Meine erste persönliche Begegnung mit dem Dichter am Vortragsabend selber beschränkte sich auf eine kurze Begrüßung. Nach der Lesung bot sich keine Gelegenheit, mit ihm länger zu sprechen, weil er von der Prominenz mit Beschlag belegt wurde. Aber bezeichnend für Zweig war eine kleine Geste: Bevor er mit Kippenberg und anderen bremischen Freunden zum geselligen Zusammensein in den Bremer Ratskeller fuhr, vereinbarte er mit mir ein Treffen für den nächsten Tag in Hillmanns Hotel. Mir ist, als höre ich noch seine Worte im leise singenden Wiener Tonfall: „Sie verstehen, heute abend hätten wir keine Möglichkeit zu einem ruhigen Gespräch. Ich freue mich auf morgen."

Zwei unvergeßliche Stunden! Ich war 19 Jahre alt und verehrte den Dichter mit der ganzen Leidenschaft meines jungen Herzens. Es gab keine gedruckte Zeile, die ich nicht gelesen hatte. Einige seiner Gedichte kannte ich auswendig. Damals war gerade der erste Band seiner literarischen Porträts „Drei Meister“ erschienen, den er mir zum Geschenk mitgebracht hatte. Zur Erinnerung an unser Gespräch schrieb er mir zum Abschied eine herzliche Widmung hinein. Ich habe dieses Exemplar ganz besonders geliebt, weil es das erste von ihm signierte Buch war. Es verbrannte in einer Bombennacht 1943 in Berlin mit anderen

Zweig-Büchern und Manuskripten, die der Dichter mir im Laufe der Jahre geschenkt hatte. Es befand sich darunter das handschriftliche erste Kapitel seines Hölderlin-Bildnisses, auch die Erstausgaben seiner frühen Gedichtbände „Silberne Saiten“, „Die frühen Kränze“ und der erste Novellenband „Die Liebe der Erika Ewald“.

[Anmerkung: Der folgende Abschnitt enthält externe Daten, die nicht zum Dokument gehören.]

(** * DeepResearch-MCP: request validation, sanitization, research client,
      request handler and rate limiter

    A shallow embedding of [src/modules/validation.ts] (validator, rate
    limiter), [src/modules/openai-client.ts] and the request handler of
    [src/modules/mcp-server.ts].

    Conventions of the embedding.
    - A JavaScript string is the list of its UTF-16 code units ([jsstring]);
      [js "..."] turns an ASCII literal of the source into one.
    - Regular-expression literals of the source are terms of [regex];
      [RegExp.prototype.test] is [test] and [String.prototype.replace] with a
      [/g] pattern is [replace_all].
    - Side effects that the properties speak about (log records of severity
      warn and error, calls of the research client, of the external API and
      of the rate limiter) are recorded in a trace; exceptions are explicit.
      A log record is kept as its severity and message, without its
      metadata object; [logger.info] and [logger.debug] calls carry no
      control flow and are left out.
    - Built-ins whose tables are too large to spell out
      ([String.prototype.toLowerCase], [JSON.stringify], the text heuristics
      that fill summary fields) are variables of the sections using them. *)

From Stdlib Require Import ZArith NArith QArith List String Ascii Bool Lia.
From Stdlib Require Import Qround Qabs Qminmax Qpower Lqa DecimalString Floats.
From Stdlib Require Import DecimalN.
From stdpp Require Import gmap.
Import ListNotations.

Local Open Scope N_scope.
Local Open Scope list_scope.

(* ===================================================================== *)
(** * Strings                                                            *)
(* ===================================================================== *)

Module JsString.

Definition jsstring := list N.

(** An ASCII literal of the source as a list of code units. *)
Definition js (s : string) : jsstring :=
  map N_of_ascii (list_ascii_of_string s).

(** [String(n)] for a non-negative integer below 10^21: its decimal
    digits. *)
Definition Number_toString (n : N) : jsstring :=
  js (NilZero.string_of_uint (N.to_uint n)).

Definition code_eqb (a b : N) : bool := N.eqb a b.

Definition in_range (lo hi c : N) : bool := (lo <=? c) && (c <=? hi).

Definition is_upper (c : N) : bool := in_range 65 90 c.
Definition is_lower (c : N) : bool := in_range 97 122 c.
Definition is_digit (c : N) : bool := in_range 48 57 c.

(** [\w] without the [u] flag: [[A-Za-z0-9_]]. *)
Definition is_word (c : N) : bool :=
  is_upper c || is_lower c || is_digit c || code_eqb c 95.

(** [\s], and the characters removed by [trim]: WhiteSpace and
    LineTerminator of ECMA-262. *)
Definition is_space (c : N) : bool :=
  in_range 9 13 c || code_eqb c 32 || code_eqb c 160 || code_eqb c 5760
  || in_range 8192 8202 c || code_eqb c 8232 || code_eqb c 8233
  || code_eqb c 8239 || code_eqb c 8287 || code_eqb c 12288
  || code_eqb c 65279.

(** LineTerminator: what [.] does not match. *)
Definition is_line_terminator (c : N) : bool :=
  code_eqb c 10 || code_eqb c 13 || code_eqb c 8232 || code_eqb c 8233.

(** Canonicalisation of the [i] flag on ASCII letters.  Without the [u]
    flag a code unit above 127 never canonicalises to an ASCII one, so a
    pattern letter matches exactly its two ASCII cases. *)
Definition ascii_upper (c : N) : N := if is_lower c then c - 32 else c.

Definition eqb_ci (a b : N) : bool := code_eqb (ascii_upper a) (ascii_upper b).

Fixpoint drop_while (p : N -> bool) (s : jsstring) : jsstring :=
  match s with
  | [] => []
  | c :: s' => if p c then drop_while p s' else s
  end.

Definition trimStart (s : jsstring) : jsstring := drop_while is_space s.
Definition trimEnd (s : jsstring) : jsstring := rev (drop_while is_space (rev s)).

(** [String.prototype.trim]. *)
Definition trim (s : jsstring) : jsstring := trimEnd (trimStart s).

(** [s.substring(0, n)]. *)
Definition substring0 (n : nat) (s : jsstring) : jsstring := firstn n s.

Fixpoint starts_with (p s : jsstring) : bool :=
  match p, s with
  | [], _ => true
  | _ :: _, [] => false
  | a :: p', b :: s' => code_eqb a b && starts_with p' s'
  end.

(** [hay.includes(needle)]. *)
Fixpoint includes (needle hay : jsstring) : bool :=
  starts_with needle hay
  || match hay with
     | [] => false
     | _ :: hay' => includes needle hay'
     end.

(** [xs.join(sep)] on strings. *)
Fixpoint join (sep : jsstring) (xs : list jsstring) : jsstring :=
  match xs with
  | [] => []
  | [x] => x
  | x :: rest => x ++ sep ++ join sep rest
  end.

(** Falsy strings are the empty ones. *)
Definition truthy_string (s : jsstring) : bool :=
  match s with [] => false | _ => true end.

End JsString.
Export JsString.

(* ===================================================================== *)
(** * Regular expressions                                                *)
(* ===================================================================== *)

Module Regex.

(** The fragment used by the source: character classes, concatenation,
    alternation and iteration.  Matching goes through Brzozowski
    derivatives, so it is total and independent of backtracking order;
    for a pattern without captures [test] only asks whether some
    substring is in the language. *)
Inductive regex : Type :=
| Void : regex
| Eps : regex
| Class : (N -> bool) -> regex
| Cat : regex -> regex -> regex
| Alt : regex -> regex -> regex
| Star : regex -> regex.

Fixpoint nullable (r : regex) : bool :=
  match r with
  | Void => false
  | Eps => true
  | Class _ => false
  | Cat a b => nullable a && nullable b
  | Alt a b => nullable a || nullable b
  | Star _ => true
  end.

Definition is_void (r : regex) : bool :=
  match r with Void => true | _ => false end.

Definition cat (a b : regex) : regex :=
  match a, b with
  | Void, _ => Void
  | _, Void => Void
  | Eps, _ => b
  | _, _ => Cat a b
  end.

Definition alt (a b : regex) : regex :=
  match a, b with
  | Void, _ => b
  | _, Void => a
  | _, _ => Alt a b
  end.

Fixpoint deriv (c : N) (r : regex) : regex :=
  match r with
  | Void => Void
  | Eps => Void
  | Class p => if p c then Eps else Void
  | Cat a b =>
      alt (cat (deriv c a) b) (if nullable a then deriv c b else Void)
  | Alt a b => alt (deriv c a) (deriv c b)
  | Star a => cat (deriv c a) (Star a)
  end.

(** Some prefix of [s] is in the language of [r]. *)
Fixpoint match_prefix (r : regex) (s : jsstring) : bool :=
  nullable r
  || match s with
     | [] => false
     | c :: s' => if is_void r then false else match_prefix (deriv c r) s'
     end.

(** [r.test(s)] for a pattern without anchors and without the [g] flag:
    some substring of [s] matches. *)
Fixpoint test (r : regex) (s : jsstring) : bool :=
  match_prefix r s
  || match s with
     | [] => false
     | _ :: s' => test r s'
     end.

(** Length of the longest prefix of [s] in the language of [r]; [n] counts
    the code units consumed so far. *)
Fixpoint longest_from (r : regex) (s : jsstring) (n : nat) (best : option nat)
  : option nat :=
  let best' := if nullable r then Some n else best in
  match s with
  | [] => best'
  | c :: s' =>
      if is_void r then best' else longest_from (deriv c r) s' (S n) best'
  end.

Definition longest (r : regex) (s : jsstring) : option nat :=
  longest_from r s 0%nat None.

(** [s.replace(/r/g, repl)] for patterns whose match at a position is the
    longest one (every quantifier of the source's patterns is greedy and is
    followed by a disjoint class) and is never empty.  [skip] counts the
    code units of the current match still to be dropped. *)
Fixpoint replace_all_from (r : regex) (repl : jsstring) (s : jsstring)
  (skip : nat) : jsstring :=
  match s with
  | [] => []
  | c :: s' =>
      match skip with
      | S k => replace_all_from r repl s' k
      | O =>
          match longest r s with
          | Some (S k) => repl ++ replace_all_from r repl s' k
          | _ => c :: replace_all_from r repl s' 0%nat
          end
      end
  end.

Definition replace_all (r : regex) (repl : jsstring) (s : jsstring) : jsstring :=
  replace_all_from r repl s 0%nat.

(** Number of non-overlapping matches, as in [(s.match(/r/g) || []).length],
    under the same provisos as [replace_all]. *)
Fixpoint count_matches_from (r : regex) (s : jsstring) (skip : nat) : nat :=
  match s with
  | [] => 0%nat
  | _ :: s' =>
      match skip with
      | S k => count_matches_from r s' k
      | O =>
          match longest r s with
          | Some (S k) => S (count_matches_from r s' k)
          | _ => count_matches_from r s' 0%nat
          end
      end
  end.

Definition count_matches (r : regex) (s : jsstring) : nat :=
  count_matches_from r s 0%nat.

(** The language of a pattern, to state what the matcher decides. *)
Inductive lang : regex -> jsstring -> Prop :=
| lang_eps : lang Eps []
| lang_class (p : N -> bool) (c : N) : p c = true -> lang (Class p) [c]
| lang_cat (a b : regex) (u v : jsstring) :
    lang a u -> lang b v -> lang (Cat a b) (u ++ v)
| lang_alt_l (a b : regex) (u : jsstring) : lang a u -> lang (Alt a b) u
| lang_alt_r (a b : regex) (u : jsstring) : lang b u -> lang (Alt a b) u
| lang_star_nil (a : regex) : lang (Star a) []
| lang_star_cons (a : regex) (u v : jsstring) :
    lang a u -> lang (Star a) v -> lang (Star a) (u ++ v).

(** Pattern builders. *)
Definition chr (c : N) : regex := Class (code_eqb c).
Definition chr_ci (c : N) : regex := Class (eqb_ci c).

Fixpoint lit (s : jsstring) : regex :=
  match s with
  | [] => Eps
  | c :: s' => Cat (chr c) (lit s')
  end.

Fixpoint lit_ci (s : jsstring) : regex :=
  match s with
  | [] => Eps
  | c :: s' => Cat (chr_ci c) (lit_ci s')
  end.

Definition plus (r : regex) : regex := Cat r (Star r).

Definition space : regex := Class is_space.
Definition word : regex := Class is_word.
Definition digit : regex := Class is_digit.

End Regex.
Export Regex.

(* ===================================================================== *)
(** * Numbers                                                            *)
(* ===================================================================== *)

Module JsNumber.

(** A JavaScript number is a binary64 float.  Integers enter through
    [Z_to_number], which rounds to nearest even like the engine does (and is
    exact below 2^53). *)
Definition Z_to_number (z : Z) : float :=
  SF2Prim (binary_normalize prec emax z 0 false).

Definition N_to_number (n : N) : float := Z_to_number (Z.of_N n).
Definition nat_to_number (n : nat) : float := Z_to_number (Z.of_nat n).

(** [a > b] on numbers. *)
Definition gt (a b : float) : bool := PrimFloat.ltb b a.

(** Request parameters are finite numbers; they are only ever compared, so
    they are carried as the rationals they denote. *)
Definition Qltb (a b : Q) : bool := negb (Qle_bool b a).
Definition Qgtb (a b : Q) : bool := Qltb b a.
Definition Qtruthy (a : Q) : bool := negb (Qeq_bool a 0).

(** [Number.isInteger]. *)
Definition Qis_integer (a : Q) : bool :=
  Z.eqb (Z.modulo (Qnum a) (Zpos (Qden a))) 0.

End JsNumber.
Export JsNumber.

(* ===================================================================== *)
(** * Data model                                                         *)
(* ===================================================================== *)

Inductive AccuracyLevel : Type := high | medium.

Inductive ResponseFormat : Type := comprehensive | summary | bullet_points.

Definition AccuracyLevel_toString (a : AccuracyLevel) : jsstring :=
  match a with high => js "high" | medium => js "medium" end.

(** [DoDeepResearchRequest]: the static type of the handler's argument.
    Optional fields are [None] when [undefined]. *)
Record DoDeepResearchRequest : Type := {
  research_query : jsstring;
  accuracy_level : AccuracyLevel;
  max_tokens : option Q;
  temperature : option Q;
  include_sources : option bool;
  response_format : option ResponseFormat
}.

Record ValidationError : Type := {
  field : jsstring;
  message : jsstring;
  code : jsstring
}.

(** [ValidationResult<T>]: the two shapes the validator builds,
    [{isValid: true, data}] and [{isValid: false, errors}]. *)
Inductive ValidationResult (T : Type) : Type :=
| Valid (data : T)
| Invalid (errors : list ValidationError).
Arguments Valid {T} data.
Arguments Invalid {T} errors.

Definition isValid {T} (r : ValidationResult T) : bool :=
  match r with Valid _ => true | Invalid _ => false end.

Definition errors_of {T} (r : ValidationResult T) : list ValidationError :=
  match r with Valid _ => [] | Invalid es => es end.

(* ===================================================================== *)
(** * Effects: trace and exceptions                                      *)
(* ===================================================================== *)

Module Effects.

Inductive Severity : Type := SevWarn | SevError.

(** A thrown value: an [Error] instance with its message, or anything else
    with its [String(...)] rendering. *)
Inductive Thrown : Type :=
| ErrorObject (msg : jsstring)
| OtherValue (text : jsstring).

(** [error instanceof Error ? error.message : String(error)] *)
Definition thrown_text (e : Thrown) : jsstring :=
  match e with ErrorObject m => m | OtherValue t => t end.

Inductive Event : Type :=
| Logged (sev : Severity) (msg : jsstring)
| Call_performDeepResearch (req : DoDeepResearchRequest)
| Call_responses_create (model input : jsstring)
| Call_checkRateLimit (clientId : jsstring) (level : AccuracyLevel)
| Call_recordRequest (clientId : jsstring) (level : AccuracyLevel).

Ich weiß im einzelnen nicht mehr, worüber er mit mir sprach. In Erinnerung geblieben ist mir eine lebhafte Schilderung über einen geplanten Roman. In ihm wollte er den Dämon „Geld“ in seinen verschiedenen Formen und Wandlungen schildern. Damals bewegte ihn dieser Stoff sehr, den er in einer spannenden Romanhandlung gestalten wollte. Der Roman wurde nie geschrieben, wie so vieles andere nicht, womit Zweig sich in jenen Jahren beschäftigte. Die Themen, die ihn interessierten, waren zu vielfältig, als daß er auch nur einen Bruchteil von ihnen hätte realisieren können. — Zweig war ein ungemein fleißiger Arbeiter, der sich nur wenig Ruhe und Ausspannung gönnte. Urlaub und Ferien hat der Dichter im eigentlichen Sinne nie gekannt. Die Jahre 1920 bis 1933 — in denen ich vielfach Zweig begegnete — sind mir nur als Arbeitsjahre in Erinnerung.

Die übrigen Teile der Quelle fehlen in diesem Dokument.